SUPPLIED DATA Start Marker
(* ===== verification/Dylib.v ===== *)
(** * FFOS/dylib.h: dynamic libraries *)
From stdpp Require Import gmultiset.
From S2P Require Import Prelude Prog Ffbase Unix Win StringW Error.

(** ** Windows *)

Definition FFDL_NULL := 0.
Definition LOAD_WITH_ALTERED_SEARCH_PATH := 8.
Definition LOAD_LIBRARY_SEARCH_DLL_LOAD_DIR := 256.
Definition LOAD_LIBRARY_SEARCH_SYSTEM32 := 2048.
Definition FFDL_SELFDIR_win := Z.lor LOAD_LIBRARY_SEARCH_DLL_LOAD_DIR LOAD_LIBRARY_SEARCH_SYSTEM32.

(** 1: the search flags are supported; -1: they are not. *)
Definition _ffdl_init_flags : prog winE Z :=
  let! dl := LoadLibraryExW (bytes_of "kernel32.dll") 0 in
  if dl =? 0 then Ret (-1) else
  let! f := GetProcAddress dl (bytes_of "AddDllDirectory") in
  let r := if f =? 0 then -1 else 1 in
  do! FreeLibrary dl in Ret r.

Section win.
Context `{FfUni}.
(** [sup]: the global variable [_ffdl_open_supports_flags]. *)
Definition ffdl_open_win (sup : Z) (filename : list Z) (flags : Z) : prog winE (Z * Z) :=
  let* w := ffsz_alloc_buf_utow (Some 256) filename in
  match w with None => Ret (FFDL_NULL, sup) | Some w =>
  let* '(flags, sup) :=
    if negb (flags =? 0) then
      let* '(f, sup) := if sup =? 0 then let* f := _ffdl_init_flags in Ret (f, f) else Ret (sup, sup) in
      Ret (if f <? 0 then LOAD_WITH_ALTERED_SEARCH_PATH else flags, sup)
    else Ret (flags, sup) in
  let! dl := LoadLibraryExW (w_str w) flags in
  wbuf_free w (Ret (dl, sup)) end.
Definition ffdl_close_win (dl : Z) : prog winE unit := do! FreeLibrary dl in Ret tt.
Definition ffdl_addr_win (dl : Z) (proc_name : list Z) : prog winE Z := call (GetProcAddress dl proc_name).
Definition ffdl_errstr_win `{FfCopyz} (_fferr_buffer : list Z) : prog winE (list Z) :=
  let! e := GetLastError in fferr_strptr_win (s32 e) _fferr_buffer.
End win.

(** ** UNIX *)

Definition RTLD_LAZY := 1.
Definition FFDL_SELFDIR := 0.
Definition ffdl_open (filename : cstr) (flags : Z) : prog unixE Z := call (u_dlopen filename (Z.lor flags RTLD_LAZY)).
Definition ffdl_close (dl : Z) : prog unixE unit := call (u_dlclose dl).
Definition ffdl_addr (dl : Z) (proc_name : cstr) : prog unixE Z := call (u_dlsym dl proc_name).
Definition ffdl_errstr : prog unixE cstr := call u_dlerror.

(** ** Properties *)

(** The heap, the references to loaded libraries, and the requests to load one. *)
Record dl_state := DlState { dls_mem : gset Z; dls_libs : gmultiset Z; dls_log : list (wstr * Z) }.

(** A system that has the search flags or has not. *)
Definition dl_env (modern : bool) : env winE dl_state := λ s X e,
  match e in winE X return X → dl_state → Prop with
  | w_alloc_utow _ => λ r s', dls_libs s' = dls_libs s ∧ dls_log s' = dls_log s ∧
      ((r.1 = 0 ∧ dls_mem s' = dls_mem s) ∨ (0 < r.1 ∧ (r.1 ∉ dls_mem s) ∧ dls_mem s' = {[r.1]} ∪ dls_mem s))
  | w_free p => λ _ s', s' = DlState (dls_mem s ∖ {[p]}) (dls_libs s) (dls_log s)
  | LoadLibraryExW name flags => λ r s',
      s' = DlState (dls_mem s) (if r =? 0 then dls_libs s else {[+ r +]} ⊎ dls_libs s) (dls_log s ++ [(name, flags)])
  | FreeLibrary dl => λ _ s', s' = DlState (dls_mem s) (dls_libs s ∖ {[+ dl +]}) (dls_log s)
  | GetProcAddress _ _ => λ r s', s' = s ∧ r = b2z modern
  | _ => λ _ s', s' = s
  end.

(** What may be known of the system: nothing yet, that it has the flags, or that it has not, or could not
    be asked. *)
Definition sup_ok (modern : bool) (sup : Z) : Prop := sup = 0 ∨ sup = -1 ∨ (sup = 1 ∧ modern = true).

Lemma init_flags_wp modern s : wp (dl_env modern) _ffdl_init_flags (λ r s', sup_ok modern r ∧ r ≠ 0 ∧
  dls_mem s' = dls_mem s ∧ dls_libs s' = dls_libs s ∧ dls_log s' = dls_log s ++ [(bytes_of "kernel32.dll", 0)]) never s.
Proof.
  unfold _ffdl_init_flags, sup_ok. cbn [wp dl_env]. intros dl s1 ->. destruct (Z.eqb_spec dl 0) as [->|Hd]; cbn [wp dls_mem dls_libs dls_log]; [auto 10|].
  intros f s2 [-> ->] ok s3 ->. cbn [wp dls_mem dls_libs dls_log].
  split_and!; [destruct modern; cbn; by auto|by destruct modern|done| |done].
  apply gmultiset_eq. intros x. rewrite multiplicity_difference, multiplicity_disj_union. lia.
Qed.

Lemma dl_name_wp `{FfUni} modern cap name s : wp (dl_env modern) (ffsz_alloc_buf_utow cap name) (λ w s',
  dls_libs s' = dls_libs s ∧ dls_log s' = dls_log s ∧
  match w with
  | None => dls_mem s' = dls_mem s
  | Some w => (w_ptr w = 0 ∧ dls_mem s' = dls_mem s) ∨
              (0 < w_ptr w ∧ (w_ptr w ∉ dls_mem s) ∧ dls_mem s' = {[w_ptr w]} ∪ dls_mem s)
  end) never s.
Proof.
  unfold ffsz_alloc_buf_utow. destruct (0 <? _); [cbn; auto 10|]. cbn. intros [p d] s1 (E1 & E2 & Hm). cbn in *.
  destruct Hm as [[-> Hm]|(Hp & Hni & Hm)]; [by cbn|]. rewrite (proj2 (Z.eqb_neq p 0)) by lia. auto 10.
Qed.

(** opening a library on Windows.  The name is released and the library that is loaded to ask for
    the search flags is released again: at most a reference to the requested library remains, and it does when
    a handle is returned.  The search flags reach the system only if it has them; otherwise the
    altered search path is asked for; the answer is remembered. *)
Theorem dlopen_win_ok `{FfUni} modern sup filename flags s :
  sup_ok modern sup →
  wp (dl_env modern) (ffdl_open_win sup filename flags) (λ '(dl, sup') s',
    dls_mem s' = dls_mem s ∧ sup_ok modern sup' ∧ (sup ≠ 0 → sup' = sup) ∧
    dls_libs s' = (if dl =? 0 then dls_libs s else {[+ dl +]} ⊎ dls_libs s) ∧
    (dl ≠ 0 → sup' = 0 → flags = 0) ∧
    (dl ≠ 0 → ∃ w, last (dls_log s') =
      Some (w, if flags =? 0 then 0 else if sup' <? 0 then LOAD_WITH_ALTERED_SEARCH_PATH else flags))) never s.
Proof.
  intros Hs. unfold ffdl_open_win. apply wp_bind. eapply wp_mono; [apply dl_name_wp| |done].
  intros [w|] s1 (L1 & G1 & M1); [|cbn; by split_and!]. apply wp_bind.
  apply (wp_mono _ _ (λ '(fl, sup') s', dls_mem s' = dls_mem s1 ∧ dls_libs s' = dls_libs s ∧ sup_ok modern sup' ∧
    (sup ≠ 0 → sup' = sup) ∧ (sup' = 0 → flags = 0) ∧
    fl = if flags =? 0 then 0 else if sup' <? 0 then LOAD_WITH_ALTERED_SEARCH_PATH else flags) _ never); [| |done].
  { destruct (Z.eqb_spec flags 0) as [->|Hf]; cbn [negb]; [by cbn; split_and!|]. apply wp_bind.
    destruct (Z.eqb_spec sup 0) as [->|Hn]; [|by cbn; split_and!]. apply wp_bind.
    eapply wp_mono; [apply init_flags_wp| |done]. intros f s2 (F1 & F2 & F3 & F4 & _). cbn. split_and!; [done|congruence|done..]. }
  intros [fl sup'] s2 (M2 & L2 & Hs' & Hk & Hz & ->). cbn. intros dl s3 ->.
  unfold wbuf_free. destruct M1 as [[-> M1]|(Hp & Hni & M1)]; [cbn|rewrite (proj2 (Z.eqb_neq _ 0)) by lia; cbn; intros [] s4 ->; cbn];
    rewrite M2, M1, L2; (split_and!; [try done; clear -Hni; set_solver|done..| |intros _; eexists; by rewrite last_snoc]); auto.
Qed.

Lemma dlopen_win_ok_witness :
  wp (dl_env false) (@ffdl_open_win RefUni 0 [97] FFDL_SELFDIR_win) (λ '(dl, _) s', dls_mem s' = ∅ ∧
    dls_libs s' = (if dl =? 0 then ∅ else {[+ dl +]} ⊎ ∅)) never (DlState ∅ ∅ []).
Proof.
  eapply wp_mono; [apply (@dlopen_win_ok RefUni false 0 [97] FFDL_SELFDIR_win (DlState ∅ ∅ []))| |done].
  - by left.
  - intros [dl sup'] s' (HM & _ & _ & HL & _). by split.
Defined.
SUPPLIED DATA End Marker
There is a run of lines above from the one with "dls_libs s' = (if dl =? 0 then dls_libs" to the one with "(sup ≠ 0 → sup' = sup) ∧ (sup'"; print exactly that run, both ends included, and nothing else.

THE ANSWER:
    dls_libs s' = (if dl =? 0 then dls_libs s else {[+ dl +]} ⊎ dls_libs s) ∧
    (dl ≠ 0 → sup' = 0 → flags = 0) ∧
    (dl ≠ 0 → ∃ w, last (dls_log s') =
      Some (w, if flags =? 0 then 0 else if sup' <? 0 then LOAD_WITH_ALTERED_SEARCH_PATH else flags))) never s.
Proof.
  intros Hs. unfold ffdl_open_win. apply wp_bind. eapply wp_mono; [apply dl_name_wp| |done].
  intros [w|] s1 (L1 & G1 & M1); [|cbn; by split_and!]. apply wp_bind.
  apply (wp_mono _ _ (λ '(fl, sup') s', dls_mem s' = dls_mem s1 ∧ dls_libs s' = dls_libs s ∧ sup_ok modern sup' ∧
    (sup ≠ 0 → sup' = sup) ∧ (sup' = 0 → flags = 0) ∧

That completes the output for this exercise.